The book itself is split into 3 sections:
1. OPTIMIZE ... which contains projects on Crop and Correct, Levels, Camera Raw, Contrast, Hue & Saturation, Sharpening and Printing.
2. ENHANCE ... with projects on Depth of Field, Shafts of Light, Black and White, Toning, Character Portraits, Glamour Portraits, Motion Blur, Low Key and Channels.
3. MONTAGE .. containing projects on Creative Montage, Replacing a Sky, High Dynamic Range, Creative Type, Displacement, Preserving Shadow, Photomerge and Hair Transplant.
Also included is a DVD which as well as containing over five hours of movie tutorials also has numerous images that you can use to practice the techniques plus layer styles, gradients and actions to help you achieve some of the effects shown in the book. There are also detailed easy to follow instruction on how to install these into Elements and this makes the whole process quite simple.
The book covers so many diverse techniques and really is a pleasure to use, its easy to read, well written and explains in detail how to achieve the best results. For example, Camera Raw has always been a total mystery to me but the clear information and instructions contained in the book have made me much more confident in using it and my images are now far better than they were before.
I'm a long time user of Elements but I gained just so much from these excellent projects and have discovered all sorts of tips and workarounds that I just hadn't come across before. Once I had picked up the book I found it difficult to put down. The book and DVD really are a treasure trove of information for creating stunning images.

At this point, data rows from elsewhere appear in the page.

(* ===== verification/HostModel.v ===== *)
(** * Data model of the host-runner

    [offchain/host-runner/src/driver.rs]: the hash of a voucher and of a
    notice; [offchain/host-runner/src/model.rs]: the requests, results and
    outputs of the rollup. Keccak-256 is a parameter. *)

From stdpp Require Import gmap.
From S2P Require Import Prelude Codecs Events MerkleTree.

(** [n] bytes of [v], most significant first. *)
Fixpoint be (n : nat) (v : Z) : list byte :=
  match n with O => [] | S n => be n (v / 256) ++ [byte_of_Z v] end.

(** ** [driver.rs] *)

(** The hasher is the list of the bytes that it was fed. *)
Module HostDriver.
Section Driver.
Context `{Keccak}.

Definition write_padding (hasher : list byte) (n : nat) : list byte :=
  let alignment := Nat.modulo n Common.HASH_SIZE in
  if negb (Nat.eqb alignment 0) then hasher ++ zeros (Common.HASH_SIZE - alignment) else hasher.

Definition write_u64 (hasher : list byte) (value : Z) : list byte :=
  write_padding hasher 8 ++ be 8 value.

Definition write_data (hasher data : list byte) : list byte :=
  write_padding hasher (length data) ++ data.

Definition write_payload (hasher payload : list byte) : list byte :=
  let hasher := write_u64 hasher (Z.of_nat (length payload)) in
  write_padding (hasher ++ payload) (length payload).

Definition compute_voucher_hash (destination payload : list byte) : Hash :=
  let hasher := write_data [] destination in
  let hasher := write_u64 hasher 0x40 in
  keccak256 (write_payload hasher payload).

Definition compute_notice_hash (payload : list byte) : Hash :=
  let hasher := write_u64 [] 0x20 in
  keccak256 (write_payload hasher payload).
End Driver.
End HostDriver.

(** ** [model.rs] *)

Module HostModel.
Record AdvanceMetadata := mkAdvanceMetadata {
  am_msg_sender : Address;
  am_epoch_index : Z;
  am_input_index : Z;
  am_block_number : Z;
  am_timestamp : Z;
}.

Record AdvanceStateRequest := mkAdvanceStateRequest {
  as_metadata : AdvanceMetadata;
  as_payload : list byte;
}.

Record HostReport := mkHostReport { hr_payload : list byte }.
Record RollupException := mkRollupException { re_payload : list byte }.
(** [Display] *)
Definition RollupException_fmt `{HexCrate} (self : RollupException) : string :=
  "rollup exception (" +:+ Conversions.encode_ethereum_binary (re_payload self) +:+ ")".

Record HostVoucher := mkHostVoucher {
  hv_destination : Address;
  hv_payload : list byte;
  hv_keccak : Hash;
  keccak_in_voucher_hashes : option TreeProof.Proof;
}.

Record HostNotice := mkHostNotice {
  hn_payload : list byte;
  hn_keccak : Hash;
  keccak_in_notice_hashes : option TreeProof.Proof;
}.

Section New.
Context `{Keccak}.

Definition Voucher_new (destination : Address) (payload : list byte) : HostVoucher :=
  mkHostVoucher destination payload (HostDriver.compute_voucher_hash destination payload) None.

Definition Notice_new (payload : list byte) : HostNotice :=
  mkHostNotice payload (HostDriver.compute_notice_hash payload) None.
End New.

#[export] Instance voucher_proofable : Proofs.Proofable HostVoucher := {|
  Proofs.get_hash := hv_keccak;
  Proofs.set_proof p v := mkHostVoucher (hv_destination v) (hv_payload v) (hv_keccak v) (Some p) |}.

#[export] Instance notice_proofable : Proofs.Proofable HostNotice := {|
  Proofs.get_hash := hn_keccak;
  Proofs.set_proof p n := mkHostNotice (hn_payload n) (hn_keccak n) (Some p) |}.

Inductive HostCompletionStatus :=
| HostAccepted (vouchers : list HostVoucher) (notices : list HostNotice)
| HostRejected
| HostException (exception : RollupException).

Record HostAdvanceResult := mkHostAdvanceResult {
  har_status : HostCompletionStatus;
  har_reports : list HostReport;
  voucher_hashes_in_epoch : option TreeProof.Proof;
  voucher_root : option Hash;
  notice_hashes_in_epoch : option TreeProof.Proof;
  notice_root : option Hash;
}.

Definition AdvanceResult_new (status : HostCompletionStatus) (reports : list HostReport) : HostAdvanceResult :=
  mkHostAdvanceResult status reports None None None None.
Definition AdvanceResult_accepted (vouchers : list HostVoucher) (notices : list HostNotice)
    (reports : list HostReport) : HostAdvanceResult :=
  AdvanceResult_new (HostAccepted vouchers notices) reports.
Definition AdvanceResult_rejected (reports : list HostReport) : HostAdvanceResult :=
  AdvanceResult_new HostRejected reports.
Definition AdvanceResult_exception (exception : RollupException) (reports : list HostReport)
    : HostAdvanceResult :=
  AdvanceResult_new (HostException exception) reports.

Record InspectStateRequest := mkInspectStateRequest { isr_payload : list byte }.

Inductive InspectStatus :=
| InspectAccepted
| InspectRejected
| InspectException (exception : RollupException).

Record InspectResult := mkInspectResult {
  ir_status : InspectStatus;
  ir_reports : list HostReport;
}.

Definition InspectResult_accepted (reports : list HostReport) : InspectResult :=
  mkInspectResult InspectAccepted reports.
Definition InspectResult_rejected (reports : list HostReport) : InspectResult :=
  mkInspectResult InspectRejected reports.
Definition InspectResult_exception (reports : list HostReport) (exception : RollupException) : InspectResult :=
  mkInspectResult (InspectException exception) reports.

Inductive FinishStatus := Accept | Reject.

Inductive RollupRequest :=
| AdvanceState (request : AdvanceStateRequest)
| InspectState (request : InspectStateRequest).
End HostModel.

(** ** The encoding that is hashed

    The Solidity ABI encoding of [(address, bytes)] and of [(bytes)]. *)

Definition abi_word (v : Z) : list byte := be 32 v.
Definition abi_padded (payload : list byte) : list byte :=
  payload ++ zeros (Z.to_nat (- Z.of_nat (length payload) mod 32)).
Definition abi_voucher (destination payload : list byte) : list byte :=
  zeros (32 - length destination) ++ destination ++ abi_word 64 ++
  abi_word (Z.of_nat (length payload)) ++ abi_padded payload.
Definition abi_notice (payload : list byte) : list byte :=
  abi_word 32 ++ abi_word (Z.of_nat (length payload)) ++ abi_padded payload.

Lemma length_be n v : length (be n v) = n.
Proof. revert v. induction n as [|n IH]; intros v; [done|]. cbn. rewrite length_app, IH. cbn. lia. Qed.

Lemma zeros_snoc n : zeros n ++ [x00] = zeros (S n).
Proof. unfold zeros. by rewrite replicate_S_end. Qed.

Lemma be_zero n : be n 0 = zeros n.
Proof. induction n as [|n IH]; [done|]. cbn [be]. rewrite Z.div_0_l, IH by lia. apply zeros_snoc. Qed.

(** A small number has leading zeros. *)
Lemma be_small m n v : 0 <= v < 256 ^ Z.of_nat n -> be (m + n) v = zeros m ++ be n v.
Proof.
  revert v. induction n as [|n IH]; intros v Hv.
  - rewrite Nat.add_0_r. replace v with 0 by (cbn in Hv; lia). by rewrite be_zero, app_nil_r.
  - rewrite Nat.add_succ_r. cbn [be]. rewrite IH, (assoc_L (++)); [done|].
    rewrite Nat2Z.inj_succ, Z.pow_succ_r in Hv by lia. split; [apply Z.div_pos; lia|].
    apply Z.div_lt_upper_bound; lia.
Qed.

Lemma byte_of_Z_inj v w : byte_of_Z v = byte_of_Z w -> v mod 256 = w mod 256.
Proof.
  unfold byte_of_Z, wrap. change (2 ^ 8) with 256. intros Heq.
  pose proof (Z.mod_pos_bound v 256 ltac:(lia)) as Hv. pose proof (Z.mod_pos_bound w 256 ltac:(lia)) as Hw.
  assert (Hof : forall z, 0 <= z < 256 -> exists b, Byte.of_N (Z.to_N z) = Some b /\ Byte.to_N b = Z.to_N z).
  { intros z Hz. destruct (Byte.of_N (Z.to_N z)) as [b|] eqn:Hb.
    - exists b. split; [done|]. by apply Byte.to_of_N_iff in Hb.
    - apply Byte.of_N_None_iff in Hb. lia. }
  destruct (Hof _ Hv) as (b & Hb & Hb'), (Hof _ Hw) as (c & Hc & Hc').
  rewrite Hb, Hc in Heq. cbn in Heq. subst c. lia.
Qed.

Lemma be_inj n v w : 0 <= v < 256 ^ Z.of_nat n -> 0 <= w < 256 ^ Z.of_nat n -> be n v = be n w -> v = w.
Proof.
  revert v w. induction n as [|n IH]; intros v w Hv Hw Heq; [cbn in *; lia|].
  cbn [be] in Heq. apply app_inj_2 in Heq as [Heq [= Hb]]; [|done].
  rewrite Nat2Z.inj_succ, Z.pow_succ_r in Hv, Hw by lia.
  apply IH in Heq; [|split; [apply Z.div_pos; lia|apply Z.div_lt_upper_bound; lia]..].
  apply byte_of_Z_inj in Hb. rewrite (Z.div_mod v 256), (Z.div_mod w 256) by lia. lia.
Qed.

Lemma write_padding_ok hasher n :
  HostDriver.write_padding hasher n = hasher ++ zeros (Z.to_nat (- Z.of_nat n mod 32)).
Proof.
  unfold HostDriver.write_padding. change Common.HASH_SIZE with 32%nat.
  assert (Hmod : Z.of_nat (Nat.modulo n 32) = Z.of_nat n mod 32) by by rewrite Nat2Z.inj_mod.
  destruct (Nat.eqb_spec (Nat.modulo n 32) 0) as [H0|H0]; cbn [negb].
  - rewrite Z.mod_opp_l_z by lia. by rewrite app_nil_r.
  - rewrite Z.mod_opp_l_nz by lia. f_equal. f_equal. lia.
Qed.

Lemma write_u64_ok hasher v : 0 <= v < 2 ^ 64 -> HostDriver.write_u64 hasher v = hasher ++ abi_word v.
Proof.
  intros Hv. unfold HostDriver.write_u64. rewrite write_padding_ok, <- (assoc_L (++)). f_equal.
  symmetry. apply (be_small 24 8). exact Hv.
Qed.

Lemma write_payload_ok hasher payload : Z.of_nat (length payload) < 2 ^ 64 ->
  HostDriver.write_payload hasher payload =
  hasher ++ abi_word (Z.of_nat (length payload)) ++ abi_padded payload.
Proof.
  intros Hp. unfold HostDriver.write_payload, abi_padded. rewrite write_u64_ok, write_padding_ok by lia.
  by rewrite <- !(assoc_L (++)).
Qed.

(** The hash of a voucher and of a notice is Keccak-256 of the Solidity
    ABI encoding of [(destination, payload)] and of [(payload)]. *)
Theorem output_hash_abi `{Keccak} destination payload :
  length destination = Common.ADDRESS_SIZE -> Z.of_nat (length payload) < 2 ^ 64 ->
  HostDriver.compute_voucher_hash destination payload = keccak256 (abi_voucher destination payload) /\
  HostDriver.compute_notice_hash payload = keccak256 (abi_notice payload).
Proof.
  intros Hd Hp. unfold HostDriver.compute_voucher_hash, HostDriver.compute_notice_hash, HostDriver.write_data.
  rewrite !write_payload_ok, !write_u64_ok, write_padding_ok by (done || lia). rewrite Hd.
  unfold abi_voucher, abi_notice. rewrite Hd. by rewrite <- !(assoc_L (++)).
Qed.

(** The words and the padding determine the payload. *)
Lemma abi_payload_inj p q :
  Z.of_nat (length p) < 2 ^ 64 -> Z.of_nat (length q) < 2 ^ 64 ->
  abi_word (Z.of_nat (length p)) ++ abi_padded p = abi_word (Z.of_nat (length q)) ++ abi_padded q -> p = q.
Proof.
  intros Hp Hq [Hw Hpad]%app_inj_1; [|by unfold abi_word; rewrite !length_be].
  assert (256 ^ Z.of_nat 32 > 2 ^ 64) by done.
  apply be_inj in Hw; [|lia..]. apply app_inj_1 in Hpad as [? _]; [done|lia].
Qed.

(** Two vouchers, or two notices, that differ are hashed from different
    bytes: the encoding that is hashed determines the destination and the
    payload, so equal hashes of different outputs are Keccak-256 collisions. *)
Theorem output_hash_collision `{Keccak} d p d' p' :
  length d = Common.ADDRESS_SIZE -> length d' = Common.ADDRESS_SIZE ->
  Z.of_nat (length p) < 2 ^ 64 -> Z.of_nat (length p') < 2 ^ 64 ->
  (HostDriver.compute_voucher_hash d p = HostDriver.compute_voucher_hash d' p' ->
   (d = d' /\ p = p') \/ exists x y, x <> y /\ keccak256 x = keccak256 y) /\
  (HostDriver.compute_notice_hash p = HostDriver.compute_notice_hash p' ->
   p = p' \/ exists x y, x <> y /\ keccak256 x = keccak256 y).
Proof.
  intros Hd Hd' Hp Hp'. unfold HostDriver.compute_voucher_hash, HostDriver.compute_notice_hash, HostDriver.write_data.
  rewrite !write_payload_ok, !write_u64_ok, !write_padding_ok, Hd, Hd' by (done || lia).
  split; intros Heq; match type of Heq with keccak256 ?x = keccak256 ?y => destruct (decide (x = y)) as [Hxy|Hxy] end;
    [|right; eauto| |right; eauto]; left; rewrite <- !(assoc_L (++)) in Hxy.
  - apply app_inj_1 in Hxy as [_ Hxy]; [|done]. apply app_inj_1 in Hxy as [_ Hxy]; [|done].
    apply app_inj_1 in Hxy as [-> Hxy]; [|congruence]. apply app_inj_1 in Hxy as [_ Hxy]; [|done].
    split; [done|]. by apply abi_payload_inj.
  - apply app_inj_1 in Hxy as [_ Hxy]; [|done]. apply app_inj_1 in Hxy as [_ Hxy]; [|done]. by apply abi_payload_inj.
Qed.

Module HostModelWitness.
Import KeccakRef.

Lemma output_hash_abi_witness :
  HostDriver.compute_voucher_hash sample_address [x01; x02] = keccak256 (abi_voucher sample_address [x01; x02]) /\
  HostDriver.compute_notice_hash [x01; x02] = keccak256 (abi_notice [x01; x02]).
Proof. apply output_hash_abi; [reflexivity|done]. Defined.

Lemma output_hash_collision_witness :
  (HostDriver.compute_voucher_hash sample_address [x01] = HostDriver.compute_voucher_hash (zeros 20) [] ->
   (sample_address = zeros 20 /\ [x01] = []) \/ exists x y, x <> y /\ keccak256 x = keccak256 y) /\
  (HostDriver.compute_notice_hash [x01] = HostDriver.compute_notice_hash [] ->
   [x01] = [] \/ exists x y, x <> y /\ keccak256 x = keccak256 y).
Proof. apply output_hash_collision; [reflexivity|reflexivity|done|done]. Defined.
End HostModelWitness.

High end techniques for Adobe's budget imaging app
This is slightly unusual in for a photography book as it's project based. Think of it as an extended set of the sort of tutorials you find in the digital photo magazines.
It's split into 3 sections with overall headings of "Optimize" "Enhance" and "Montage" with individual chapters each covering a particular technique in Elements 6.
A DVD is included with video and image resources covering all the projects (which is unusual) - 5 hours of video and high quality images (including RAW and PSD with all layers). There are also some potentially useful actions (I haven't got round to using these yet, as I'm running the Macintosh beta version, and haven't figured out how to install them!)
As with all the most recent Elements publications I've seen, this is based around the Windows version, but it doesn't seem to be so focussed - I found no problems following the projects on a MacBook, as there is less emphasis on keyboard shortcuts in the text, and the menus and interfaces are pretty much the same for each platform.
Mark Galer writes in a style that I find refreshing - it's witty without detracting from the technical content, and I found that the techniques 'stuck' very quickly without repeated re-reading.
Unusually these days (or so it seems) there's no accompanying website for the book, but I didn't find this detracted from the overall experience, perhaps because the DVD content is so comprehensive.
If you're a newcomer to Elements this isn't the book for you - it's not going to teach you how to navigate the interface - I don't think that there's any one image in the book that shows the whole screen - but if you want to learn some more high end techniques which you may not expect possible from Adobe's budget app then you may want to consider buying it.